Input Start Marker
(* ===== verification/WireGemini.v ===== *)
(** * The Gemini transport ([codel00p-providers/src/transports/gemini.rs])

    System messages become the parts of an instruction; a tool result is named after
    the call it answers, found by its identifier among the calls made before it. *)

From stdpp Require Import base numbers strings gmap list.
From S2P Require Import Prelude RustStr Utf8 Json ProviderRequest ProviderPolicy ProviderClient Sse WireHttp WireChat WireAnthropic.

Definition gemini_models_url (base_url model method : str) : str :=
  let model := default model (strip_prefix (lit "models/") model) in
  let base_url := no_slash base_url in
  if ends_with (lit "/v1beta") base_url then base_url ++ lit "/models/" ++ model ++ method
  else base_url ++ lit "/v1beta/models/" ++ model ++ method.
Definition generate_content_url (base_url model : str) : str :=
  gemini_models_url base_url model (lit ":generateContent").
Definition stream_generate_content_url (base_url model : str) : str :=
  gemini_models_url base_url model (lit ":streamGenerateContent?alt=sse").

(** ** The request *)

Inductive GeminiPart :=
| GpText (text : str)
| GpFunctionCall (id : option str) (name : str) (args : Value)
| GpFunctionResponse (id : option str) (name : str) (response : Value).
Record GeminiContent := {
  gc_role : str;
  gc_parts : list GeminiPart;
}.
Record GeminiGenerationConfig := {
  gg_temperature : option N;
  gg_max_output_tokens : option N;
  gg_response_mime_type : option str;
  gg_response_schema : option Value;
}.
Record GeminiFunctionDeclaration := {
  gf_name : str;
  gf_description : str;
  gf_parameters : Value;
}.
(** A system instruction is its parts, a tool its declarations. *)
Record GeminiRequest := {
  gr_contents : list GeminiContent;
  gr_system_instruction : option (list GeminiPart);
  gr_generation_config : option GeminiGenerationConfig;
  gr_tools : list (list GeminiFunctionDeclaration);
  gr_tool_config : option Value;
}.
Input End Marker
Input Start Marker
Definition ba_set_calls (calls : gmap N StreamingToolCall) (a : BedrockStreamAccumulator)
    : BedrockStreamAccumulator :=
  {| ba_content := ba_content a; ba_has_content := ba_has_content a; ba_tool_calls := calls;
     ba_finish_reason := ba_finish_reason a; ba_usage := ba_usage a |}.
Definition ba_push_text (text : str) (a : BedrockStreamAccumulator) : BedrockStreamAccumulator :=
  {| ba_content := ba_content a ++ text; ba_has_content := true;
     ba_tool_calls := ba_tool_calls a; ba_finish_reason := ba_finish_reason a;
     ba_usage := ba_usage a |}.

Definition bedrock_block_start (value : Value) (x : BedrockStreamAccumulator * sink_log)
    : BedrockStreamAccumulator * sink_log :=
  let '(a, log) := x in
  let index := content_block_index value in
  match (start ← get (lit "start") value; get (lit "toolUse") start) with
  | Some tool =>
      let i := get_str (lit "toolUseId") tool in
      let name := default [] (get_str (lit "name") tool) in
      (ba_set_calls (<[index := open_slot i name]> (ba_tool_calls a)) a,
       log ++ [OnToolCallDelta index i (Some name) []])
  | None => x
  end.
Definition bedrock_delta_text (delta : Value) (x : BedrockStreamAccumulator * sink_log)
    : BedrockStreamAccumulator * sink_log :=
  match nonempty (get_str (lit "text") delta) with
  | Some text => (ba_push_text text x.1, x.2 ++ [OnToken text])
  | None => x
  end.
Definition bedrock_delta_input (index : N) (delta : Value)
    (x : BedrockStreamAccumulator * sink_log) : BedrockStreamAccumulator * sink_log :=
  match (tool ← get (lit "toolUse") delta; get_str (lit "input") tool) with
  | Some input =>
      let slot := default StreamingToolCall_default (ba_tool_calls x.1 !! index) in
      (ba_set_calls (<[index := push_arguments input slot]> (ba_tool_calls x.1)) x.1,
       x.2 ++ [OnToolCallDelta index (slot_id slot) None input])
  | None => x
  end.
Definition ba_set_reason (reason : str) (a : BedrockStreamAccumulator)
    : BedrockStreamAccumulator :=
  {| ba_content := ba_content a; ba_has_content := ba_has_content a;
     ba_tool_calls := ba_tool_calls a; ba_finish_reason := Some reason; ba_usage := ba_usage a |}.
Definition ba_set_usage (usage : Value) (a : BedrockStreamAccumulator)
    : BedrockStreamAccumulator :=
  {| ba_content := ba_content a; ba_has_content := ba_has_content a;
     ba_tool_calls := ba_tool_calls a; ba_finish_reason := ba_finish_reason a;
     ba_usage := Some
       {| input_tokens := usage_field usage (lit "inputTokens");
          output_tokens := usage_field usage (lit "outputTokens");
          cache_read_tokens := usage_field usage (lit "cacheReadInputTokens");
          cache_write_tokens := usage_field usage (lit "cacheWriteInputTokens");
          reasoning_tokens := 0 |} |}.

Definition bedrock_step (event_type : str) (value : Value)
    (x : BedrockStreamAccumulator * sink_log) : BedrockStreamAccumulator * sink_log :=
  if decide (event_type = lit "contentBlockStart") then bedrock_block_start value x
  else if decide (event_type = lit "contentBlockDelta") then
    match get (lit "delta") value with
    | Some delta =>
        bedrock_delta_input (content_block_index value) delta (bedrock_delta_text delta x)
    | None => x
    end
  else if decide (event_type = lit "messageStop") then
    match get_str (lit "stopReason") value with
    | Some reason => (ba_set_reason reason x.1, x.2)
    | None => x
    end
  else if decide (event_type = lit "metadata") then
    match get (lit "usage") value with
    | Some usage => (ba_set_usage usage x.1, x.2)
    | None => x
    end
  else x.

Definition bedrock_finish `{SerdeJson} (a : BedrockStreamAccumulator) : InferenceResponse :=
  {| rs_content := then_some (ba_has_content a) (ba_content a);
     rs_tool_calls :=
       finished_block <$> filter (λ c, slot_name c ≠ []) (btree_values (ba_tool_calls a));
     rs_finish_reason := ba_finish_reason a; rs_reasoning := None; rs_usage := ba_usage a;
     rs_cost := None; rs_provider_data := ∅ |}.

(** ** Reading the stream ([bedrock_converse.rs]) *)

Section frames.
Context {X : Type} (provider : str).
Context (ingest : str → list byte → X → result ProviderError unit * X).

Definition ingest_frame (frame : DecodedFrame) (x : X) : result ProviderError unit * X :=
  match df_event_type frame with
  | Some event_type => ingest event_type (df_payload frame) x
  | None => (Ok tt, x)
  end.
Input End Marker
- _What you will do_
Set aside each line above that includes the string "gmap" and report it.

- _The answer_
From stdpp Require Import base numbers strings gmap list.
Definition ba_set_calls (calls : gmap N StreamingToolCall) (a : BedrockStreamAccumulator)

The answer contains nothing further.